Interdisciplinary Studies

First Advisor

Stephanie Alvarez

Second Advisor

Alejandra Ramírez

Third Advisor

Christen García

Abstract

The U.S.–Mexico borderlands, specifically the Rio Grande Valley, is a culturally rich site yet deeply affected by coloniality where Indigenous cultures have been erased and suppressed. The Mexican American War devastated Indigenous communities as their knowledge of healing was dismissed by Western science and predominantly buried. This history of oppression and colonization in the borderlands rendered the region with “una herida abierta,” in the words of Chicana scholar Gloria Anzaldúa. However, despite an open wound, there is potential healing that can be incited through colonial resistance within the home.
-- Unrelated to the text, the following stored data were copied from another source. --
(** What the idle-thread branch leaves in [final_tcb], in one place. *)
Lemma final_tcb_idle k h m t :
  layout_ok h →
  pid t = 0 →
  stack_alloc_ptr (final_tcb k h m t)
    = uint32 (g_idle_topstack m - CONFIG_IDLETHREAD_STACKSIZE k) ∧
  stack_base_ptr (final_tcb k h m t)
    = uint32 (g_idle_topstack m - CONFIG_IDLETHREAD_STACKSIZE k) ∧
  adj_stack_size (final_tcb k h m t)
    = uint32 (CONFIG_IDLETHREAD_STACKSIZE k - sizeof_task_info_s h) ∧
  regs (xcp (final_tcb k h m t)) !! REG_SP h
    = Some (uint32 (g_idle_topstack m - sizeof_task_info_s h)).
Proof.
  intros Hlayout Hpid. unfold final_tcb.
  rewrite (resolve_stack_idle k h m t Hpid). cbn.
  repeat (split; [reflexivity |]).
  rewrite initial_regs_sp by done. cbn.
  rewrite uint32_add_l, uint32_add. do 2 f_equal. lia.
Qed.

Lemma up_initial_state_runs_to k h p t m :
  layout_ok h →
  tcbs m !! p = Some t →
  runs_to k h p m (put_tcb p (final_tcb k h m t) m) (final_tcb k h m t).
Proof.
  intros Hlayout Hp. split.
  - by apply up_initial_state_run.
  - apply put_tcb_lookup.
Qed.

(** ** The claims *)

(** C3 (stack-top fidelity).  For every TCB, after [up_initial_state]
    the stack-pointer slot holds [tcb->stack_base_ptr +
    tcb->adj_stack_size], computed as the C expression is (in 32-bit
    unsigned arithmetic) from the stack members in effect after the
    idle-thread override; when that sum is a 32-bit address the slot holds
    the sum itself. *)
Theorem sp_slot_is_stack_top k h m p t :
  layout_ok h →
  tcbs m !! p = Some t →
  ∃ m' t', runs_to k h p m m' t' ∧
    regs (xcp t') !! REG_SP h
      = Some (uint32 (stack_base_ptr t' + adj_stack_size t')) ∧
    (is_uint32 (stack_base_ptr t' + adj_stack_size t') →
     regs (xcp t') !! REG_SP h
       = Some (stack_base_ptr t' + adj_stack_size t')).
Proof.
  intros Hlayout Hp.
  exists (put_tcb p (final_tcb k h m t) m), (final_tcb k h m t).
  split; [by apply up_initial_state_runs_to |].
  assert (regs (xcp (final_tcb k h m t)) !! REG_SP h
          = Some (uint32 (stack_base_ptr (final_tcb k h m t)
                          + adj_stack_size (final_tcb k h m t)))) as Hsp.
  { cbn. rewrite initial_regs_sp by done. by rewrite uint32_add_l. }
  split; [done |].
  intros Hfit. by rewrite Hsp, uint32_small.
Qed.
Texts that convey culinary and healing epistemologies include cultural productions such as oral histories of a borderland curandera, the visual art of Carmen Lomas Garza’s Curandera (1977), Alexis Marie Ramos’s Valle de el Rio Grande Codex (2022), Debora Kuetzpal Vasquez’s Citlali: Cuando Eramos Sanos (2012), and Anel Flores’s book Empanada: A Lesbiana Story en Probaditas (2013). Together, these texts bring to light embodied ancestral knowledge that has long been marginalized. These texts contribute to a larger decolonial project that reclaims and values decolonial epistemologies, in this case, sensorial knowledge. My thesis not only reclaims ancestral wisdom but also positions the body as a site of resistance and survival. This project fills a critical gap by demonstrating how the home, food, and the body can serve as archives of resistance and tools for cultural resurgence.